◆ **Instructions to follow**: Every line below must be given again exactly.
Start of Records for this task
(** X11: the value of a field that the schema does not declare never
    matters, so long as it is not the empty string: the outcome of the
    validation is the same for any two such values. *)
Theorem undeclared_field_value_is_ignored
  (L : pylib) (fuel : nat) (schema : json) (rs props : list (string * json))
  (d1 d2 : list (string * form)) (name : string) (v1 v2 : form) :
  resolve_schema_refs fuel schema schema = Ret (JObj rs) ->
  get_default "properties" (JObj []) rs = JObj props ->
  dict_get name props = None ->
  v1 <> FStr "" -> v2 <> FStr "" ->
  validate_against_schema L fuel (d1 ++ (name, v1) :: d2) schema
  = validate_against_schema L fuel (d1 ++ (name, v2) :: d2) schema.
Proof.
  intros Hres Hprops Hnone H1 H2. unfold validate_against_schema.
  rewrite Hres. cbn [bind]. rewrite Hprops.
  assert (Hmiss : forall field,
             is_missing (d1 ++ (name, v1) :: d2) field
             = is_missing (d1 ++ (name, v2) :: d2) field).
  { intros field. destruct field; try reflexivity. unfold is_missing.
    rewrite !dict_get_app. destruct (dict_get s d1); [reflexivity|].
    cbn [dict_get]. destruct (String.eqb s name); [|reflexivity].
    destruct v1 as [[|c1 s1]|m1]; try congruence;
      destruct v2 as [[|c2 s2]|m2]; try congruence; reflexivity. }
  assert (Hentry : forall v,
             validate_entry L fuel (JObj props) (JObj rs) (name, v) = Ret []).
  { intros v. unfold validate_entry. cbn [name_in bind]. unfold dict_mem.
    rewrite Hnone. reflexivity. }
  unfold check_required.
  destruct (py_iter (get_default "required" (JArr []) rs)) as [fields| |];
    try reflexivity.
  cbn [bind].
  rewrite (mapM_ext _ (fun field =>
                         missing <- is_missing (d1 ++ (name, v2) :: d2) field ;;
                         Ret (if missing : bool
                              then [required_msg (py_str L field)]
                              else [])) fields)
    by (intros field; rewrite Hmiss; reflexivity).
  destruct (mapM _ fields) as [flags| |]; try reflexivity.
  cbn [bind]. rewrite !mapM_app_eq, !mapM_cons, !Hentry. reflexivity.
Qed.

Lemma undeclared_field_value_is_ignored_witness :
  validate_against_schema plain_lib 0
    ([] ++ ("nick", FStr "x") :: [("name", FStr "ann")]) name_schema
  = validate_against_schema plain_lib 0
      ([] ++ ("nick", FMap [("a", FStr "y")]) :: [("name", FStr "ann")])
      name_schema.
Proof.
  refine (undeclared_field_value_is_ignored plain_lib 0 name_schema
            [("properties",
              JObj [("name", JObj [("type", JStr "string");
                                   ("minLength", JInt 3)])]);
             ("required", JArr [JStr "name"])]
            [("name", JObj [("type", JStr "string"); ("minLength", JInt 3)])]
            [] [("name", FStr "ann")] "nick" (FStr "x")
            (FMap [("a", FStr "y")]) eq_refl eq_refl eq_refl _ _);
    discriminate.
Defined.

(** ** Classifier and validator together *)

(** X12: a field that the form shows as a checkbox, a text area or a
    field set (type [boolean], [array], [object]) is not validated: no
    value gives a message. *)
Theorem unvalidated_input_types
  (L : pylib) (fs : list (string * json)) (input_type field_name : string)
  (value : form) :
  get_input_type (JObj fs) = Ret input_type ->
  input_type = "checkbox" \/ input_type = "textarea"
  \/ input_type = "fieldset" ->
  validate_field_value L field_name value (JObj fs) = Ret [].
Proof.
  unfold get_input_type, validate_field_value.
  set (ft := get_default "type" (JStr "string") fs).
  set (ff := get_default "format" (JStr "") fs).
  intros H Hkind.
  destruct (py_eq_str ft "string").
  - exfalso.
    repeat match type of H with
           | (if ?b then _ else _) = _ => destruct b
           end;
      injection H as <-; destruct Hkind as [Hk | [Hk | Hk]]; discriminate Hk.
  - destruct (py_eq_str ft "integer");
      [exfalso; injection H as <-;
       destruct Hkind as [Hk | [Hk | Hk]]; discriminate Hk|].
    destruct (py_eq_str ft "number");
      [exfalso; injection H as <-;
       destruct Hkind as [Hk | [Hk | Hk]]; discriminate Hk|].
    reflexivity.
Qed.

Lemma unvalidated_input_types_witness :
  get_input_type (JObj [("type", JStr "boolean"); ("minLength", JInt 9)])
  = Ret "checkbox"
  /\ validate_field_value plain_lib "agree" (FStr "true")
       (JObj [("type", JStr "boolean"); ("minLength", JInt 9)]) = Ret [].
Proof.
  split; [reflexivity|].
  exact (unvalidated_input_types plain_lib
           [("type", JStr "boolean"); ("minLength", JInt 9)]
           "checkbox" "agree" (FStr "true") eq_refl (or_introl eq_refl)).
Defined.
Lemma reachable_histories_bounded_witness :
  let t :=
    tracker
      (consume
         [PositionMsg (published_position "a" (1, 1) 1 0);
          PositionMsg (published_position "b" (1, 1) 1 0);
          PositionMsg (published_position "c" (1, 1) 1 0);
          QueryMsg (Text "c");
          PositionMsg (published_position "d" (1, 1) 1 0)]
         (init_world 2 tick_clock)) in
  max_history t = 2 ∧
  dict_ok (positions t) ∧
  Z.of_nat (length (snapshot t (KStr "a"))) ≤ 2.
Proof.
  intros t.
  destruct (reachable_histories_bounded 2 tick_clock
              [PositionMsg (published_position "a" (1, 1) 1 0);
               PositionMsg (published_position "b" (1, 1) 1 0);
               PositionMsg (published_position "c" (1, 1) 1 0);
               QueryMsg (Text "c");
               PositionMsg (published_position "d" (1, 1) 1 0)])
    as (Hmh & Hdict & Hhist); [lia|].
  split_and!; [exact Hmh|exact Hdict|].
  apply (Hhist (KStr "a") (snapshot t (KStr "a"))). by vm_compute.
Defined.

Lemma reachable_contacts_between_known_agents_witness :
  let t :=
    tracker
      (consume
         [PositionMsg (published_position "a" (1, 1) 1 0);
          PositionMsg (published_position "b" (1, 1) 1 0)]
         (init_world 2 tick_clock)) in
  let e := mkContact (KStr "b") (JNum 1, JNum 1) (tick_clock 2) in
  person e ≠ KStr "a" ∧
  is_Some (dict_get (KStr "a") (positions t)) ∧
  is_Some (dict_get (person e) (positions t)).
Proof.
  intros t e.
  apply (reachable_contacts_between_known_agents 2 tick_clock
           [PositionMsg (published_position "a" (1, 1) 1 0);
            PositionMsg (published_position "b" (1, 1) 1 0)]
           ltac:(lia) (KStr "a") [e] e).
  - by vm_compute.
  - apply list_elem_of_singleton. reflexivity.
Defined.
End of Records for this task
◆ **Written solution**:
(** X11: the value of a field that the schema does not declare never
    matters, so long as it is not the empty string: the outcome of the
    validation is the same for any two such values. *)
Theorem undeclared_field_value_is_ignored
  (L : pylib) (fuel : nat) (schema : json) (rs props : list (string * json))
  (d1 d2 : list (string * form)) (name : string) (v1 v2 : form) :
  resolve_schema_refs fuel schema schema = Ret (JObj rs) ->
  get_default "properties" (JObj []) rs = JObj props ->
  dict_get name props = None ->
  v1 <> FStr "" -> v2 <> FStr "" ->
  validate_against_schema L fuel (d1 ++ (name, v1) :: d2) schema
  = validate_against_schema L fuel (d1 ++ (name, v2) :: d2) schema.
Proof.
  intros Hres Hprops Hnone H1 H2. unfold validate_against_schema.
  rewrite Hres. cbn [bind]. rewrite Hprops.
  assert (Hmiss : forall field,
             is_missing (d1 ++ (name, v1) :: d2) field
             = is_missing (d1 ++ (name, v2) :: d2) field).
  { intros field. destruct field; try reflexivity. unfold is_missing.
    rewrite !dict_get_app. destruct (dict_get s d1); [reflexivity|].
    cbn [dict_get]. destruct (String.eqb s name); [|reflexivity].
    destruct v1 as [[|c1 s1]|m1]; try congruence;
      destruct v2 as [[|c2 s2]|m2]; try congruence; reflexivity. }
  assert (Hentry : forall v,
             validate_entry L fuel (JObj props) (JObj rs) (name, v) = Ret []).
  { intros v. unfold validate_entry. cbn [name_in bind]. unfold dict_mem.
    rewrite Hnone. reflexivity. }
  unfold check_required.
  destruct (py_iter (get_default "required" (JArr []) rs)) as [fields| |];
    try reflexivity.
  cbn [bind].
  rewrite (mapM_ext _ (fun field =>
                         missing <- is_missing (d1 ++ (name, v2) :: d2) field ;;
                         Ret (if missing : bool
                              then [required_msg (py_str L field)]
                              else [])) fields)
    by (intros field; rewrite Hmiss; reflexivity).
  destruct (mapM _ fields) as [flags| |]; try reflexivity.
  cbn [bind]. rewrite !mapM_app_eq, !mapM_cons, !Hentry. reflexivity.
Qed.

Lemma undeclared_field_value_is_ignored_witness :
  validate_against_schema plain_lib 0
    ([] ++ ("nick", FStr "x") :: [("name", FStr "ann")]) name_schema
  = validate_against_schema plain_lib 0
      ([] ++ ("nick", FMap [("a", FStr "y")]) :: [("name", FStr "ann")])
      name_schema.
Proof.
  refine (undeclared_field_value_is_ignored plain_lib 0 name_schema
            [("properties",
              JObj [("name", JObj [("type", JStr "string");
                                   ("minLength", JInt 3)])]);
             ("required", JArr [JStr "name"])]
            [("name", JObj [("type", JStr "string"); ("minLength", JInt 3)])]
            [] [("name", FStr "ann")] "nick" (FStr "x")
            (FMap [("a", FStr "y")]) eq_refl eq_refl eq_refl _ _);
    discriminate.
Defined.

(** ** Classifier and validator together *)

(** X12: a field that the form shows as a checkbox, a text area or a
    field set (type [boolean], [array], [object]) is not validated: no
    value gives a message. *)
Theorem unvalidated_input_types
  (L : pylib) (fs : list (string * json)) (input_type field_name : string)
  (value : form) :
  get_input_type (JObj fs) = Ret input_type ->
  input_type = "checkbox" \/ input_type = "textarea"
  \/ input_type = "fieldset" ->
  validate_field_value L field_name value (JObj fs) = Ret [].
Proof.
  unfold get_input_type, validate_field_value.
  set (ft := get_default "type" (JStr "string") fs).
  set (ff := get_default "format" (JStr "") fs).
  intros H Hkind.
  destruct (py_eq_str ft "string").
  - exfalso.
    repeat match type of H with
           | (if ?b then _ else _) = _ => destruct b
           end;
      injection H as <-; destruct Hkind as [Hk | [Hk | Hk]]; discriminate Hk.
  - destruct (py_eq_str ft "integer");
      [exfalso; injection H as <-;
       destruct Hkind as [Hk | [Hk | Hk]]; discriminate Hk|].
    destruct (py_eq_str ft "number");
      [exfalso; injection H as <-;
       destruct Hkind as [Hk | [Hk | Hk]]; discriminate Hk|].
    reflexivity.
Qed.

Lemma unvalidated_input_types_witness :
  get_input_type (JObj [("type", JStr "boolean"); ("minLength", JInt 9)])
  = Ret "checkbox"
  /\ validate_field_value plain_lib "agree" (FStr "true")
       (JObj [("type", JStr "boolean"); ("minLength", JInt 9)]) = Ret [].
Proof.
  split; [reflexivity|].
  exact (unvalidated_input_types plain_lib
           [("type", JStr "boolean"); ("minLength", JInt 9)]
           "checkbox" "agree" (FStr "true") eq_refl (or_introl eq_refl)).
Defined.
Lemma reachable_histories_bounded_witness :
  let t :=
    tracker
      (consume
         [PositionMsg (published_position "a" (1, 1) 1 0);
          PositionMsg (published_position "b" (1, 1) 1 0);
          PositionMsg (published_position "c" (1, 1) 1 0);
          QueryMsg (Text "c");
          PositionMsg (published_position "d" (1, 1) 1 0)]
         (init_world 2 tick_clock)) in
  max_history t = 2 ∧
  dict_ok (positions t) ∧
  Z.of_nat (length (snapshot t (KStr "a"))) ≤ 2.
Proof.
  intros t.
  destruct (reachable_histories_bounded 2 tick_clock
              [PositionMsg (published_position "a" (1, 1) 1 0);
               PositionMsg (published_position "b" (1, 1) 1 0);
               PositionMsg (published_position "c" (1, 1) 1 0);
               QueryMsg (Text "c");
               PositionMsg (published_position "d" (1, 1) 1 0)])
    as (Hmh & Hdict & Hhist); [lia|].
  split_and!; [exact Hmh|exact Hdict|].
  apply (Hhist (KStr "a") (snapshot t (KStr "a"))). by vm_compute.
Defined.

Lemma reachable_contacts_between_known_agents_witness :
  let t :=
    tracker
      (consume
         [PositionMsg (published_position "a" (1, 1) 1 0);
          PositionMsg (published_position "b" (1, 1) 1 0)]
         (init_world 2 tick_clock)) in
  let e := mkContact (KStr "b") (JNum 1, JNum 1) (tick_clock 2) in
  person e ≠ KStr "a" ∧
  is_Some (dict_get (KStr "a") (positions t)) ∧
  is_Some (dict_get (person e) (positions t)).
Proof.
  intros t e.
  apply (reachable_contacts_between_known_agents 2 tick_clock
           [PositionMsg (published_position "a" (1, 1) 1 0);
            PositionMsg (published_position "b" (1, 1) 1 0)]
           ltac:(lia) (KStr "a") [e] e).
  - by vm_compute.
  - apply list_elem_of_singleton. reflexivity.
Defined.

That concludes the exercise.